DeepDualEPI: Predicting Promoter-Enhancer Interactions Based on DNA Sequence and Genomic Signals

Enhancer-promoter interactions are one of the essential mechanisms in the regulation of gene expression, and Accurate identification of enhancer-promoter interactions (EPIs) is challenging. In recent years, many deep learning methods have been used for EPI prediction. In this study, we propose DeepDualEPI, a dual-channel deep learning model based on genomic signals and DNA sequences, for predicting enhancer-promoter interactions (EPI). We used network architectures such as Dilated CNN, BiLSTM, and Transformer to process genomic signals, and network architectures such as multiscale CNN to extract DNA sequence features, and finally obtained hybrid features and output EPI prediction probabilities. To obtain the best combination of parameters for the model, we conducted several ablation experiments to optimize the model parameters. And to validate the performance of DeepDualEPI, we conducted experiments on four independent test sets to verify the generalization ability of the model.

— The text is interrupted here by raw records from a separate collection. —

(** A report that some member's findings forbid to pass. *)
Definition clean (r : VerificationReport) : Prop := Forall (λ f, f_hard f = false) (vr_findings r).

Lemma Probability_new_ok v : (0 <= v <= 1)%Q → Probability_new v = Some v.
Proof. intros [H1%Qle_bool_iff H2%Qle_bool_iff]. unfold Probability_new. by rewrite H1, H2. Qed.

Lemma status_report_ok status findings :
  ∃ score, (0 <= score <= 1)%Q ∧ status_report status findings =
    Some {| vr_status := status; vr_level := Deterministic; vr_score := score; vr_findings := findings |}.
Proof. unfold status_report. case_bool_decide; (eexists; split; [|reflexivity]); split; lra. Qed.

Lemma findings_report_ok findings :
  ∃ score, (0 <= score <= 1)%Q ∧ findings_report findings =
    Some {| vr_status := match findings with [] => StatusPass | _ => StatusFail end;
            vr_level := Deterministic; vr_score := score; vr_findings := findings |}.
Proof. unfold findings_report. destruct findings; (eexists; split; [|reflexivity]); split; lra. Qed.

(** ** Choosing by key *)

Lemma foldl_max {A} (key : A → N) l : ∀ x,
  let m := foldl (λ best y, if (key best <=? key y)%N then y else best) x l in
  m ∈ x :: l ∧ ∀ y, y ∈ x :: l → (key y <= key m)%N.
Proof.
  induction l as [|y l IH]; intros x; cbn [foldl].
  - split; [by left|]. intros y Hy. apply list_elem_of_singleton in Hy as ->. lia.
  - destruct (IH (if (key x <=? key y)%N then y else x)) as [Hin Hmax].
    set (m := foldl _ _ l) in *. split.
    + apply elem_of_cons in Hin as [-> |Hin]; [destruct (_ <=? _)%N; set_solver|set_solver].
    + pose proof (Hmax _ (list_elem_of_here _ _)) as Hx.
      intros z Hz. apply elem_of_cons in Hz as [-> |Hz]; [|apply elem_of_cons in Hz as [-> |Hz]].
      * destruct (N.leb_spec (key x) (key y)); lia.
      * destruct (N.leb_spec (key x) (key y)); lia.
      * apply Hmax. by right.
Qed.

Lemma foldl_min {A} (key : A → N) l : ∀ x,
  let m := foldl (λ best y, if (key y <? key best)%N then y else best) x l in
  m ∈ x :: l ∧ ∀ y, y ∈ x :: l → (key m <= key y)%N.
Proof.
  induction l as [|y l IH]; intros x; cbn [foldl].
  - split; [by left|]. intros y Hy. apply list_elem_of_singleton in Hy as ->. lia.
  - destruct (IH (if (key y <? key x)%N then y else x)) as [Hin Hmin].
    set (m := foldl _ _ l) in *. split.
    + apply elem_of_cons in Hin as [-> |Hin]; [destruct (_ <? _)%N; set_solver|set_solver].
    + pose proof (Hmin _ (list_elem_of_here _ _)) as Hx.
      intros z Hz. apply elem_of_cons in Hz as [-> |Hz]; [|apply elem_of_cons in Hz as [-> |Hz]].
      * destruct (N.ltb_spec (key y) (key x)); lia.
      * destruct (N.ltb_spec (key y) (key x)); lia.
      * apply Hmin. by right.
Qed.

Lemma max_by_key_spec {A} (key : A → N) l : l ≠ [] →
  ∃ m, max_by_key key l = Some m ∧ m ∈ l ∧ ∀ y, y ∈ l → (key y <= key m)%N.
Proof. destruct l as [|x l]; [done|]. intros _. eexists. split; [done|]. apply foldl_max. Qed.

Lemma min_by_key_spec {A} (key : A → N) l : l ≠ [] →
  ∃ m, min_by_key key l = Some m ∧ m ∈ l ∧ ∀ y, y ∈ l → (key m <= key y)%N.
Proof. destruct l as [|x l]; [done|]. intros _. eexists. split; [done|]. apply foldl_min. Qed.

Lemma foldl_f32_min l : ∀ a s, (s <= foldl f32_min a l)%Q ↔ (s <= a)%Q ∧ Forall (λ b, (s <= b)%Q) l.
Proof.
  induction l as [|b l IH]; intros a s; cbn [foldl].
  - split; [intros; split; [done|constructor]|by intros [? _]].
  - rewrite IH, Forall_cons. unfold f32_min. destruct (Qle_bool a b) eqn:E.
    + apply Qle_bool_iff in E. split; [intros [? ?]; split_and!; [done|lra|done]|naive_solver].
    + assert (b < a)%Q. { apply Qnot_le_lt. intros H%Qle_bool_iff. congruence. }
      split; [intros [? ?]; split_and!; [lra|done|done]|naive_solver].
Qed.

(** ** The fabric *)

(** The combined report of a non-empty list of reports. *)
Definition combines (reports : list VerificationReport) (r : VerificationReport) : Prop :=
  (vr_status r = StatusPass ↔ Forall (λ x, vr_status x = StatusPass ∧ clean x) reports) ∧
  (vr_status r = StatusFail ↔ Exists (λ x, vr_status x = StatusFail ∨ ¬ clean x) reports) ∧
  (∀ l, (level_rank l <= level_rank (vr_level r))%N ↔
        Forall (λ x, (level_rank l <= level_rank (vr_level x))%N) reports) ∧
  (∀ s, (s <= vr_score r)%Q ↔ (s <= 1)%Q ∧ Forall (λ x, (s <= vr_score x)%Q) reports) ∧
  vr_findings r = reports ≫= vr_findings ∧ score_ok r.

Lemma not_clean x : ¬ clean x ↔ existsb f_hard (vr_findings x) = true.
Proof.
  unfold clean. rewrite existsb_exists. split.
  - intros H. apply not_Forall_Exists in H; [|apply _]. apply Exists_exists in H as (f & Hf & Hh).
    exists f. split; [by apply list_elem_of_In|]. cbn in Hh. by destruct (f_hard f).
  - intros (f & Hf%list_elem_of_In & Hh) H. rewrite Forall_forall in H. specialize (H _ Hf). congruence.
Qed.

Lemma status_combines reports : reports ≠ [] → ∃ status,
  (if existsb (λ report, existsb f_hard (vr_findings report)) reports then Some StatusFail
   else max_by_key status_rank (vr_status <$> reports)) = Some status ∧
  (status = StatusPass ↔ Forall (λ x, vr_status x = StatusPass ∧ clean x) reports) ∧
  (status = StatusFail ↔ Exists (λ x, vr_status x = StatusFail ∨ ¬ clean x) reports).
Proof.
  intros Hne. destruct (existsb _ _) eqn:Eh.
  - exists StatusFail. apply existsb_exists in Eh as (x & Hx%list_elem_of_In & Hh%not_clean).
    split_and!; [done| |].
    + split; [done|]. rewrite Forall_forall. intros H. by destruct (H x Hx).
    + split; [|done]. intros _. apply Exists_exists. eauto.
  - assert (Hc : ∀ x, x ∈ reports → clean x).
    { intros x Hx. apply dec_stable. intros Hn%not_clean. apply not_true_iff_false in Eh. apply Eh.
      apply existsb_exists. exists x. by rewrite <- list_elem_of_In. }
    destruct (max_by_key_spec status_rank (vr_status <$> reports)) as (m & -> & Hin & Hmax); [by destruct reports|].
    apply list_elem_of_fmap in Hin as (y & -> & Hy). exists (vr_status y).
    assert (Hr : ∀ x, x ∈ reports → (status_rank (vr_status x) <= status_rank (vr_status y))%N).
    { intros x Hx. apply Hmax. apply list_elem_of_fmap. eauto. }
    split_and!; [done| |].
    + rewrite Forall_forall. split; [|intros H; by apply H]. intros E x Hx. split; [|by apply Hc].
      specialize (Hr x Hx). rewrite E in Hr. destruct (vr_status x); cbn in Hr; (done || lia).
    + rewrite Exists_exists. split; [intros E; exists y; auto|]. intros (x & Hx & [E|E]); [|by destruct E; apply Hc].
      specialize (Hr x Hx). rewrite E in Hr. destruct (vr_status y); cbn in Hr; (done || lia).
Qed.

Compared with other state-of-the-art EPI prediction models, the DeepDualEPI model shows significant improvement in both AUC and AUPR evaluation metrics and experimentally demonstrates that better results are achieved on every chromosome, which proves that our model can stably perform EPI prediction across cell lines. And this paper demonstrates through ablation experiments that the inclusion of DNA sequence information can improve the performance of the model. Therefore, the two-channel hybrid feature deep learning approach via genomic signals and DNA sequences proposed in this paper helps to improve the overall accuracy of EPI prediction.